PROBLEM TO WORK ON — You are asked to filter the data below and copy every line holding "right".

Dataset entries:
--- --- ---

(** A step of one task, seen from the directories. *)
Lemma step_directories w ts i t w' t' :
  workspace_invariant (w, ts) ->
  ts !! i = Some t -> task_step w t = Some (w', t') ->
  (exists own, confined own (t_rest t')) /\
  (forall d, targets (t_rest t') d -> is_Some (fs w' !! d)) /\
  (forall d, targets (t_rest t') d ->
     targets (t_rest t) d \/ fs w !! d = None) /\
  (forall j u d, j <> i -> ts !! j = Some u -> targets (t_rest u) d ->
     fs w' !! d = fs w !! d).
Proof.
  intros (Htidy & Hexist & Hinj) Hi Ht. cbn [fst snd] in *.
  unfold task_step in Ht.
  pose proof (Forall_lookup_1 _ _ _ _ Htidy Hi) as [own Hown]. cbv beta in Hown.
  pose proof (Hexist i t) as Hmine. pose proof (fun d => confined_targets own _ d Hown) as Hct.
  destruct (t_rest t) as [x|e|o k] eqn:Hrest; [done|done|].
  destruct (handle (t_oracle t) o w) as [[r w0]|] eqn:Hh; [|done].
  injection Ht as <- <-. cbn [t_rest]. rewrite fs_log.
  destruct (handle_fs _ _ _ _ _ Hh) as (Hmade & Hframe & Hkeep).
  cbn [confined] in Hown. destruct Hown as (Hdir & Hmk & Hk).
  assert (forall d, targets (k r) d ->
            made o r = Some d \/
            (made o r = None /\ is_mkdtemp o = false /\ is_rmtree_of d o = false /\
             targets (Vis o k) d)) as Hnext.
  { intros d Hd. pose proof (confined_targets _ _ _ (Hk r) Hd) as Hc.
    destruct (made o r) as [d'|] eqn:Hm; [left; congruence|right].
    split; [done|].
    assert (is_mkdtemp o = false) as Hnm.
    { destruct (is_mkdtemp o) eqn:Hmkd; [|done].
      rewrite Hmk in Hc by done. by destruct o. }
    split; [done|]. split; [by destruct o|].
    cbn [targets]. right. eauto. }
  split; [eauto|]. split; [|split].
  - intros d Hd. destruct (Hnext d Hd) as [Hm|(_ & _ & Hnr & Hold)].
    + by apply Hmade.
    + apply Hkeep; [|done]. by apply Hmine.
  - intros d Hd. destruct (Hnext d Hd) as [Hm|(_ & _ & _ & Hold)]; [|by left].
    right. by apply Hmade.
  - intros j u d Hj Hu Hd. apply Hframe.
    + intros Ho. apply Hj. apply (Hinj j i u t d Hu Hi Hd).
      rewrite Hrest. cbn [targets]. by left.
    + intros Hm. destruct (Hmade d Hm) as [Hnone _].
      pose proof (Hexist j u d Hu Hd) as Hsome. rewrite Hnone in Hsome.
      by destruct Hsome.
Qed.

Lemma workspace_invariant_step s s' :
  workspace_invariant s -> sys_step s s' -> workspace_invariant s'.
Proof.
  intros Hinv Hstep. destruct Hstep as [w ts i t w' t' Hi Ht].
  destruct (step_directories _ _ _ _ _ _ Hinv Hi Ht)
    as (Hown & Hex & Hnew & Hframe).
  destruct Hinv as (Htidy & Hexist & Hinj). cbn [fst snd] in *.
  assert (i < length ts)%nat as Hlt by by eapply lookup_lt_Some.
  split; [|split]; cbn [fst snd].
  - by apply Forall_insert.
  - intros j u d Hu Hd. destruct (decide (j = i)) as [->|Hj].
    + rewrite list_lookup_insert_eq in Hu by done. injection Hu as <-. by apply Hex.
    + rewrite list_lookup_insert_ne in Hu by done.
      rewrite (Hframe j u d Hj Hu Hd). by eapply Hexist.
  - intros j1 j2 u1 u2 d Hu1 Hu2 Hd1 Hd2.
    destruct (decide (j1 = i)) as [->|Hj1]; destruct (decide (j2 = i)) as [->|Hj2];
      [done| | |].
    + rewrite list_lookup_insert_eq in Hu1 by done. injection Hu1 as <-.
      rewrite list_lookup_insert_ne in Hu2 by done.
      destruct (Hnew d Hd1) as [Hold|Hnone].
      * by destruct (Hj2 (Hinj j2 i u2 t d Hu2 Hi Hd2 Hold)).
      * pose proof (Hexist j2 u2 d Hu2 Hd2) as Hs. rewrite Hnone in Hs. by destruct Hs.
    + rewrite list_lookup_insert_eq in Hu2 by done. injection Hu2 as <-.
      rewrite list_lookup_insert_ne in Hu1 by done.
      destruct (Hnew d Hd2) as [Hold|Hnone].
      * by destruct (Hj1 (Hinj j1 i u1 t d Hu1 Hi Hd1 Hold)).
      * pose proof (Hexist j1 u1 d Hu1 Hd1) as Hs. rewrite Hnone in Hs. by destruct Hs.
    + rewrite list_lookup_insert_ne in Hu1 by done.
      rewrite list_lookup_insert_ne in Hu2 by done. by eapply Hinj.
Qed.

Lemma workspace_invariant_reachable w reqs s :
  rtc sys_step (initial w reqs) s -> workspace_invariant s.
Proof.
  intros H. revert s H. apply rtc_ind_r.
  - apply workspace_invariant_initial.
  - intros s1 s2 _ Hst Hinv. by eapply workspace_invariant_step.
Qed.

(** X15. With any number of requests in flight, in any interleaving: the
    directory a request still writes to or removes exists on the host, no two
    requests have use for the same directory, and a step of one request
    leaves every directory that another request still has use for exactly as
    it was.  A request that has not yet made its directory has use for
    none. *)
Theorem workspace_isolation w reqs s :
  rtc sys_step (initial w reqs) s ->
  (forall i t d,
     s.2 !! i = Some t -> targets (t_rest t) d -> is_Some (fs s.1 !! d)) /\
  (forall i j t u d,
     s.2 !! i = Some t -> s.2 !! j = Some u ->
     targets (t_rest t) d -> targets (t_rest u) d -> i = j) /\
  (forall i t w' t' j u d,
     s.2 !! i = Some t -> task_step s.1 t = Some (w', t') ->
     j <> i -> s.2 !! j = Some u -> targets (t_rest u) d ->
     fs w' !! d = fs s.1 !! d) /\
  (forall req d, ~ targets (run_code req) d).
Proof.
  intros Hreach. pose proof (workspace_invariant_reachable _ _ _ Hreach) as Hinv.
  pose proof Hinv as (_ & Hexist & Hinj).
  split; [done|]. split; [done|]. split.
  - intros i t w' t' j u d Hi Ht Hj Hu Hd. destruct s as [w0 ts]. cbn [fst snd] in *.
    by destruct (step_directories _ _ _ _ _ _ Hinv Hi Ht) as (_ & _ & _ & Hframe);
      eapply Hframe.
  - intros req d Hd. by pose proof (confined_targets _ _ _ (run_code_confined req) Hd).
Qed.

Lemma workspace_isolation_witness :
  exists s,
    rtc sys_step (initial sample_world two_requests) s /\
    (forall i t d,
       s.2 !! i = Some t -> targets (t_rest t) d -> is_Some (fs s.1 !! d)) /\
    (forall i j t u d,
       s.2 !! i = Some t -> s.2 !! j = Some u ->
       targets (t_rest t) d -> targets (t_rest u) d -> i = j).
Proof.
  destruct one_process_reachable as (s & Hs & _).
  exists s. split; [exact Hs|].
  destruct (workspace_isolation sample_world two_requests s Hs) as (H1 & H2 & _).
  split; [exact H1|exact H2].
Defined.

--- --- ---

SOLUTION TO THE PROBLEM —
    destruct (made o r) as [d'|] eqn:Hm; [left; congruence|right].
    cbn [targets]. right. eauto. }
    right. by apply Hmade.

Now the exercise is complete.